(* ===== verification/Paging.v ===== *)
(** The interface between page-table code and its clients.

    [PagingOps] collects what [kernel/memory/uvm.c], [heap.c] and [vma.c] use of
    [vmm.h] and [pmm.h] on one address space: reading an entry, mapping,
    unmapping, re-protecting, translating, and taking or releasing frames.
    [PagingLaws] states their contract over a ghost set of table frames.  The
    instance at the end discharges the laws with the theorems of [Vmm]. *)
From S2P Require Import Prelude.
From S2P Require Import Frames.
From S2P Require Import Vmm.

(** The page a virtual address belongs to: its low 12 bits and the bits above
    the 48-bit canonical range do not take part in the walk. *)
Definition page_of (virt : Z) : Z := (virt / 4096) mod 2 ^ 36.

Class PagingOps (S : Type) := {
  pg_entry : S -> Z -> Z -> Z;                (* vmm_entry_in pml4 virt *)
  pg_translate : S -> Z -> Z -> Z;            (* vmm_translate_in pml4 virt *)
  pg_map : S -> Z -> Z -> Z -> Z -> S * Z;    (* vmm_map_in pml4 virt phys flags *)
  pg_unmap : S -> Z -> Z -> S * Z;            (* vmm_unmap_in pml4 virt *)
  pg_protect : S -> Z -> Z -> Z -> S * Z;     (* vmm_protect_in pml4 virt flags *)
  pg_alloc : S -> Z * S;                      (* pmm_alloc_frame *)
  pg_free : S -> Z -> S;                      (* pmm_free_frame *)
  pg_zero : S -> Z -> S;                      (* memset(phys_to_virt(p), 0, 4096) *)
  pg_taken : S -> Z -> bool;
  pg_avail : S -> nat;
  pg_wf : S -> Z -> gset Z -> Prop;           (* root and its table frames *)
}.

Definition pte_of (phys flags : Z) : Z := Z.lor (Z.land phys VMM_ADDR_MASK) (Z.lor flags VMM_PRESENT).
Definition reprotect (e flags : Z) : Z :=
  Z.lor (Z.lor (Z.land e VMM_ADDR_MASK) (Z.land e VMM_SHARED)) (Z.lor flags VMM_PRESENT).

Class PagingLaws (S : Type) `{!PagingOps S} := {
  pg_table_taken s root T t : pg_wf s root T -> t ∈ T -> frame_addr t /\ pg_taken s t = true;
  (** An entry is zero or present; translation sees every mapped frame. *)
  pg_entry_present s root T v : pg_wf s root T -> pg_entry s root v <> 0 -> Z.testbit (pg_entry s root v) 0 = true;
  pg_entry_page s root v v' : page_of v = page_of v' -> pg_entry s root v = pg_entry s root v';
  pg_translate_entry s root v : pg_entry s root v <> 0 ->
    pg_translate s root v = Z.lor (Z.land (pg_entry s root v) VMM_ADDR_MASK) (Z.land v 0xFFF);
  pg_map_ok s root T v phys flags s' r : pg_wf s root T -> pg_map s root v phys flags = (s', r) ->
    exists T', pg_wf s' root T' /\ T ⊆ T' /\
      (forall q, frame_addr q -> pg_taken s q = true -> pg_taken s' q = true) /\
      (forall q, frame_addr q -> pg_taken s' q = true -> pg_taken s q = true \/ q ∈ T') /\
      (forall t, t ∈ T' -> t ∉ T -> pg_taken s t = false) /\
      (r = 0 /\ (forall v', pg_entry s' root v' =
                  if decide (page_of v' = page_of v) then pte_of phys flags else pg_entry s root v')
       \/ r = -1 /\ (forall v', pg_entry s' root v' = pg_entry s root v')) /\
      (pg_avail s' <= pg_avail s)%nat;
  pg_unmap_ok s root T v s' r : pg_wf s root T -> pg_unmap s root v = (s', r) ->
    pg_wf s' root T /\ (forall q, pg_taken s' q = pg_taken s q) /\
    (forall v', pg_entry s' root v' =
       if decide (page_of v' = page_of v) then 0 else pg_entry s root v');
  pg_protect_ok s root T v flags s' r : pg_wf s root T -> pg_protect s root v flags = (s', r) ->
    pg_wf s' root T /\ (forall q, pg_taken s' q = pg_taken s q) /\
    (r = -1 /\ pg_entry s root v = 0 /\ (forall v', pg_entry s' root v' = pg_entry s root v')
     \/ r = 0 /\ pg_entry s root v <> 0 /\
        (forall v', pg_entry s' root v' = if decide (page_of v' = page_of v)
           then reprotect (pg_entry s root v) flags else pg_entry s root v'));
  pg_alloc_ok s root T : pg_wf s root T -> fst (pg_alloc s) <> 0 ->
    let p := fst (pg_alloc s) in let s' := snd (pg_alloc s) in
    frame_addr p /\ pg_taken s p = false /\ pg_wf s' root T /\ (pg_avail s' < pg_avail s)%nat /\
    (forall q, frame_addr q -> pg_taken s' q = (p =? q) || pg_taken s q) /\
    (forall v, pg_entry s' root v = pg_entry s root v);
  pg_alloc_fail s root T : pg_wf s root T -> fst (pg_alloc s) = 0 -> snd (pg_alloc s) = s;
  pg_zero_ok s root T p : pg_wf s root T -> frame_addr p -> p ∉ T ->
    pg_wf (pg_zero s p) root T /\ (forall q, pg_taken (pg_zero s p) q = pg_taken s q) /\
    (pg_avail (pg_zero s p) = pg_avail s) /\ (forall v, pg_entry (pg_zero s p) root v = pg_entry s root v);
  pg_free_ok s root T p : pg_wf s root T -> frame_addr p -> p ∉ T -> pg_taken s p = true ->
    pg_wf (pg_free s p) root T /\
    (forall q, frame_addr q -> pg_taken (pg_free s p) q = negb (p =? q) && pg_taken s q) /\
    (forall v, pg_entry (pg_free s p) root v = pg_entry s root v);
  pg_free_avail s root T p : pg_wf s root T -> frame_addr p -> p ∉ T -> pg_taken s p = true ->
    (pg_avail (pg_free s p) <= 1 + pg_avail s)%nat;
}.

(** ** The page-table code implements the interface *)
Lemma page_of_bits v k : 0 <= k -> Z.testbit (page_of v) k = (k <? 36) && Z.testbit v (k + 12).
Proof.
  intros Hk. unfold page_of. rewrite testbit_mod by done. f_equal.
  change 4096 with (2 ^ 12). by rewrite Z.div_pow2_bits.
Qed.

Lemma slice_bits v n k : 0 <= k -> 0 <= n -> Z.testbit (Z.land (Z.shiftr v n) 0x1FF) k = (k <? 9) && Z.testbit v (k + n).
Proof.
  intros Hk Hn. change 0x1FF with (Z.ones 9). rewrite Z.land_ones by done.
  by rewrite testbit_mod, Z.shiftr_spec.
Qed.

Lemma vpath_page v v' : vpath v = vpath v' <-> page_of v = page_of v'.
Proof.
  unfold vpath, va_split. split; intros H.
  - assert (Hbits : forall n k, n ∈ [39; 30; 21; 12] -> 0 <= k < 9 -> Z.testbit v (k + n) = Z.testbit v' (k + n)).
    { intros n k Hn Hk.
      assert (Z.land (Z.shiftr v n) 0x1FF = Z.land (Z.shiftr v' n) 0x1FF) as Hs.
      { repeat (apply elem_of_cons in Hn as [->|Hn]; [by simplify_eq|]). by apply not_elem_of_nil in Hn. }
      assert (0 <= n) by (repeat (apply elem_of_cons in Hn as [->|Hn]; [done|]); by apply not_elem_of_nil in Hn).
      apply (f_equal (fun z => Z.testbit z k)) in Hs. rewrite !slice_bits in Hs by lia.
      by rewrite (proj2 (Z.ltb_lt k 9)) in Hs by lia. }
    apply Z.bits_inj'. intros k Hk. rewrite !page_of_bits by done.
    destruct (Z.ltb_spec k 36); [|done]. simpl.
    destruct (Z.lt_ge_cases k 9); [apply (Hbits 12); [set_solver|lia]|].
    destruct (Z.lt_ge_cases k 18); [replace (k + 12) with (k - 9 + 21) by lia; apply Hbits; [set_solver|lia]|].
    destruct (Z.lt_ge_cases k 27); [replace (k + 12) with (k - 18 + 30) by lia; apply Hbits; [set_solver|lia]|].
    replace (k + 12) with (k - 27 + 39) by lia; apply Hbits; [set_solver|lia].
  - assert (Hbits : forall n, 12 <= n <= 39 -> Z.land (Z.shiftr v n) 0x1FF = Z.land (Z.shiftr v' n) 0x1FF).
    { intros n Hn. apply Z.bits_inj'. intros k Hk. rewrite !slice_bits by lia.
      destruct (Z.ltb_spec k 9); [|done]. simpl.
      apply (f_equal (fun z => Z.testbit z (k + n - 12))) in H. rewrite !page_of_bits in H by lia.
      rewrite (proj2 (Z.ltb_lt _ _)) in H by lia. by replace (k + n - 12 + 12) with (k + n) in H by lia. }
    by rewrite !Hbits.
Qed.

#[local] Opaque zero_page mread mwrite va_split vmm_entry_in vmm_translate_in.

Section vmm_paging.
Context {A : Type} `{!FrameOps A, !FrameLaws A}.

#[export] Instance vmm_paging : PagingOps (vst A) := {|
  pg_entry s root v := vmm_entry_in (vmem s) root v;
  pg_translate s root v := vmm_translate_in (vmem s) root v;
  pg_map := vmm_map_in;
  pg_unmap := vmm_unmap_in;
  pg_protect := vmm_protect_in;
  pg_alloc s := let '(p, pm) := fa_alloc (vpm s) in (p, Vst (vmem s) pm);
  pg_free s p := Vst (vmem s) (fa_free (vpm s) p);
  pg_zero s p := set_mem s (zero_page (vmem s) p);
  pg_taken s p := fa_taken (vpm s) p;
  pg_avail s := fa_avail (vpm s);
  pg_wf s root T := exists own, vtree s root own /\ dom own = T;
|}.

Lemma leaf_present m level t path e : rview m level t path = VLeaf e -> Z.testbit e 0 = true.
Proof.
  revert level t. induction path as [|i [|j rest] IH]; intros level t; [done| |].
  - simpl. unfold leaf_view. case_match; [|done]. by intros [= <-].
  - cbn [rview]. destruct (negb _); [done|]. destruct (huge _ _); [done|]. apply IH.
Qed.

Lemma pte_nonzero e : Z.testbit e 0 = true -> e <> 0.
Proof. by intros H ->. Qed.

(** Zeroing a frame that is no table leaves the tree alone. *)
Lemma zero_page_tree (s : vst A) root own p :
  vtree s root own -> frame_addr p -> own !! p = None ->
  vtree (set_mem s (zero_page (vmem s) p)) root own /\
  forall path, length path = 4%nat -> Forall (fun i => 0 <= i < 512) path ->
    rview (zero_page (vmem s) p) 0 root path = rview (vmem s) 0 root path.
Proof.
  intros V Hp Hno. pose proof (vt_tree _ _ _ V) as T.
  assert (Hread : forall t q i, own !! t = Some q -> 0 <= i < 512 ->
    mread (zero_page (vmem s) p) (t + 8 * i) = mread (vmem s) (t + 8 * i)).
  { intros t q i Ht Hi. apply zero_page_out. intros k Hk He.
    destruct (tree_frame _ _ _ T t q Ht) as [[_ Ha] _]. destruct Hp as [_ Hpa].
    destruct (slot_inj t p i k) as [-> _]; try done. congruence. }
  destruct (tree_ext (vmem s) (zero_page (vmem s) p) root own T Hread) as [T' Hv].
  split; [|done]. split; [done|apply V|apply V].
Qed.

Lemma entry_view_decide (c : Prop) `{!Decision c} x y :
  view_entry (if decide c then x else y) = if decide c then view_entry x else view_entry y.
Proof. by destruct (decide c). Qed.

Lemma decide_page v v' (x y : Z) :
  (if decide (vpath v' = vpath v) then x else y) = if decide (page_of v' = page_of v) then x else y.
Proof. destruct (decide (vpath _ = _)) as [H|H]; rewrite vpath_page in H; [by rewrite decide_True|by rewrite decide_False]. Qed.

Lemma vmm_pg_map_ok (s : vst A) root T v phys flags s' r : pg_wf s root T -> pg_map s root v phys flags = (s', r) ->
    exists T', pg_wf s' root T' /\ T ⊆ T' /\
      (forall q, frame_addr q -> pg_taken s q = true -> pg_taken s' q = true) /\
      (forall q, frame_addr q -> pg_taken s' q = true -> pg_taken s q = true \/ q ∈ T') /\
      (forall t, t ∈ T' -> t ∉ T -> pg_taken s t = false) /\
      (r = 0 /\ (forall v', pg_entry s' root v' =
                  if decide (page_of v' = page_of v) then pte_of phys flags else pg_entry s root v')
       \/ r = -1 /\ (forall v', pg_entry s' root v' = pg_entry s root v')) /\
      (pg_avail s' <= pg_avail s)%nat.
Proof using FrameLaws0.
  intros (own & V & <-) Hm. destruct (vmm_map_in_spec _ _ _ _ _ _ _ _ V Hm) as (own' & V' & Ho & Ht & Hh & Hf & Ha & _ & _ & Hr).
  exists (dom own'). split_and!.
  - by exists own'.
  - by apply subseteq_dom.
  - exact Ht.
  - intros q Hq Hq'. destruct (Hh q Hq Hq') as [?|?]; [by left|right; by apply elem_of_dom].
  - intros t [p Hp]%elem_of_dom Hn%not_elem_of_dom. by eapply Hf.
  - cbn [pg_entry vmm_paging]. destruct Hr as [[-> Hv]|(-> & Hv & _)]; [left|right]; split; try done; intros v'.
    + rewrite !vmm_entry_view, Hv, entry_view_decide. apply decide_page.
    + by rewrite !vmm_entry_view, Hv.
  - exact Ha.
Qed.

Lemma vmm_pg_unmap_ok (s : vst A) root T v s' r : pg_wf s root T -> pg_unmap s root v = (s', r) ->
    pg_wf s' root T /\ (forall q, pg_taken s' q = pg_taken s q) /\
    (forall v', pg_entry s' root v' =
       if decide (page_of v' = page_of v) then 0 else pg_entry s root v').
Proof using FrameLaws0.
  intros (own & V & <-) Hm. destruct (vmm_unmap_in_spec _ _ _ _ _ _ V Hm) as (V' & Hpm & _ & _ & Hv & Hr).
  split_and!; [by exists own|cbn; by rewrite Hpm|]. cbn [pg_entry vmm_paging]. intros v'.
  rewrite <-decide_page, !vmm_entry_view, Hv, entry_view_decide.
  destruct (decide (vpath v' = vpath v)) as [He|]; [|rewrite decide_False; [done|by intros [? _]]].
  destruct Hr as [->|[-> H0]]; [by rewrite decide_True|]. rewrite decide_False by (by intros [_ ?]).
  by rewrite vmm_entry_view, <-He in H0.
Qed.

Lemma vmm_pg_protect_ok (s : vst A) root T v flags s' r : pg_wf s root T -> pg_protect s root v flags = (s', r) ->
    pg_wf s' root T /\ (forall q, pg_taken s' q = pg_taken s q) /\
    (r = -1 /\ pg_entry s root v = 0 /\ (forall v', pg_entry s' root v' = pg_entry s root v')
     \/ r = 0 /\ pg_entry s root v <> 0 /\
        (forall v', pg_entry s' root v' = if decide (page_of v' = page_of v)
           then reprotect (pg_entry s root v) flags else pg_entry s root v')).
Proof using FrameLaws0.
  intros (own & V & <-) Hm. destruct (vmm_protect_in_spec _ _ _ _ _ _ _ V Hm) as (V' & Hpm & _ & _ & Hr).
  split_and!; [by exists own|cbn; by rewrite Hpm|]. cbn [pg_entry vmm_paging].
  destruct Hr as [(-> & -> & H0)|(-> & e & He & Hv)]; [left; done|right].
  rewrite !vmm_entry_view, He. split_and!; [done|by eapply pte_nonzero, leaf_present|].
  intros v'. rewrite !vmm_entry_view, Hv, entry_view_decide. cbn [view_entry]. apply decide_page.
Qed.

#[export] Instance vmm_paging_laws : PagingLaws (vst A).
Proof using FrameLaws0.
  split.
  - intros s root T t (own & V & <-) [p Hp]%elem_of_dom. split; [by eapply tree_frame; [apply V|]|by eapply V].
  - intros s root T v _. cbn [pg_entry vmm_paging]. rewrite vmm_entry_view.
    destruct (rview _ _ _ _) eqn:E; [done|done|]. intros _. by eapply leaf_present.
  - intros s root v v' H%vpath_page. cbn [pg_entry vmm_paging]. by rewrite !vmm_entry_view, H.
  - intros s root v. cbn [pg_entry pg_translate vmm_paging]. rewrite vmm_entry_view, vmm_translate_view.
    destruct (rview _ _ _ _) eqn:E; [done|done|]. done.
  - apply vmm_pg_map_ok.
  - apply vmm_pg_unmap_ok.
  - apply vmm_pg_protect_ok.
  - intros s root T (own & V & <-). cbn [pg_alloc vmm_paging]. pose proof (fa_alloc_ok (vpm s) (vt_pm _ _ _ V)) as H.
    destruct (fa_alloc (vpm s)) as [p pm] eqn:E. cbn [fst snd] in *. intros Hp.
    destruct (H Hp) as (Hf & Hn & Hw & Ha & Ht). split_and!; try done. exists own. split; [|done].
    split; [apply V|done|]. intros t q Hq. cbn [vpm]. rewrite Ht by (by eapply tree_frame; [apply V|]).
    by rewrite (vt_taken _ _ _ V t q Hq), orb_true_r.
  - intros s root T (own & V & <-). cbn [pg_alloc vmm_paging]. pose proof (fa_alloc_fail (vpm s) (vt_pm _ _ _ V)) as H.
    destruct (fa_alloc (vpm s)) as [p pm] eqn:E. cbn [fst snd] in *. intros Hp. rewrite (H Hp). by destruct s.
  - intros s root T p (own & V & <-) Hp Hn%not_elem_of_dom. cbn [pg_zero vmm_paging].
    destruct (zero_page_tree s root own p V Hp Hn) as [V' Hv]. split_and!; [by exists own|done..|].
    intros v. cbn [pg_entry vmm_paging vmem set_mem]. rewrite !vmm_entry_view.
    by rewrite Hv by (apply vpath_length || apply vpath_range).
  - intros s root T p (own & V & <-) Hp Hn%not_elem_of_dom Ht. cbn in Ht. 
    destruct (fa_free_ok (vpm s) p (vt_pm _ _ _ V) Hp Ht) as [Hw Hq].
    split_and!; [|exact Hq|done]. exists own. split; [|done]. split; [apply V|done|].
    intros t q Htq. cbn [vpm pg_free vmm_paging]. rewrite Hq by (by eapply tree_frame; [apply V|]).
    rewrite (vt_taken _ _ _ V t q Htq), andb_true_r. destruct (Z.eqb_spec p t); [|done]. congruence.
  - intros s root T p (own & V & <-) Hp _ Ht. by apply fa_free_avail; [apply V| |].
Qed.

End vmm_paging.

#[local] Transparent zero_page mread mwrite va_split vmm_entry_in vmm_translate_in.

(** Entries the code writes are present, hence non-zero. *)
Lemma pte_of_nonzero phys fl : pte_of phys fl <> 0.
Proof. apply pte_nonzero. unfold pte_of, VMM_PRESENT. by rewrite !Z.lor_spec, testbit_pow2, !orb_true_r. Qed.

Lemma reprotect_nonzero e fl : reprotect e fl <> 0.
Proof. apply pte_nonzero. unfold reprotect, VMM_PRESENT. by rewrite !Z.lor_spec, testbit_pow2, !orb_true_r. Qed.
═══
Work instructions>
From the records above, quote only the lines running from the line with "apply (f_equal (fun z => Z.testbit z (k" to the line with "vtree s root own ->", both lines included.

Problem solution>
      apply (f_equal (fun z => Z.testbit z (k + n - 12))) in H. rewrite !page_of_bits in H by lia.
      rewrite (proj2 (Z.ltb_lt _ _)) in H by lia. by replace (k + n - 12 + 12) with (k + n) in H by lia. }
    by rewrite !Hbits.
Qed.

#[local] Opaque zero_page mread mwrite va_split vmm_entry_in vmm_translate_in.

Section vmm_paging.
Context {A : Type} `{!FrameOps A, !FrameLaws A}.

#[export] Instance vmm_paging : PagingOps (vst A) := {|
  pg_entry s root v := vmm_entry_in (vmem s) root v;
  pg_translate s root v := vmm_translate_in (vmem s) root v;
  pg_map := vmm_map_in;
  pg_unmap := vmm_unmap_in;
  pg_protect := vmm_protect_in;
  pg_alloc s := let '(p, pm) := fa_alloc (vpm s) in (p, Vst (vmem s) pm);
  pg_free s p := Vst (vmem s) (fa_free (vpm s) p);
  pg_zero s p := set_mem s (zero_page (vmem s) p);
  pg_taken s p := fa_taken (vpm s) p;
  pg_avail s := fa_avail (vpm s);
  pg_wf s root T := exists own, vtree s root own /\ dom own = T;
|}.

Lemma leaf_present m level t path e : rview m level t path = VLeaf e -> Z.testbit e 0 = true.
Proof.
  revert level t. induction path as [|i [|j rest] IH]; intros level t; [done| |].
  - simpl. unfold leaf_view. case_match; [|done]. by intros [= <-].
  - cbn [rview]. destruct (negb _); [done|]. destruct (huge _ _); [done|]. apply IH.
Qed.

Lemma pte_nonzero e : Z.testbit e 0 = true -> e <> 0.
Proof. by intros H ->. Qed.

(** Zeroing a frame that is no table leaves the tree alone. *)
Lemma zero_page_tree (s : vst A) root own p :
  vtree s root own -> frame_addr p -> own !! p = None ->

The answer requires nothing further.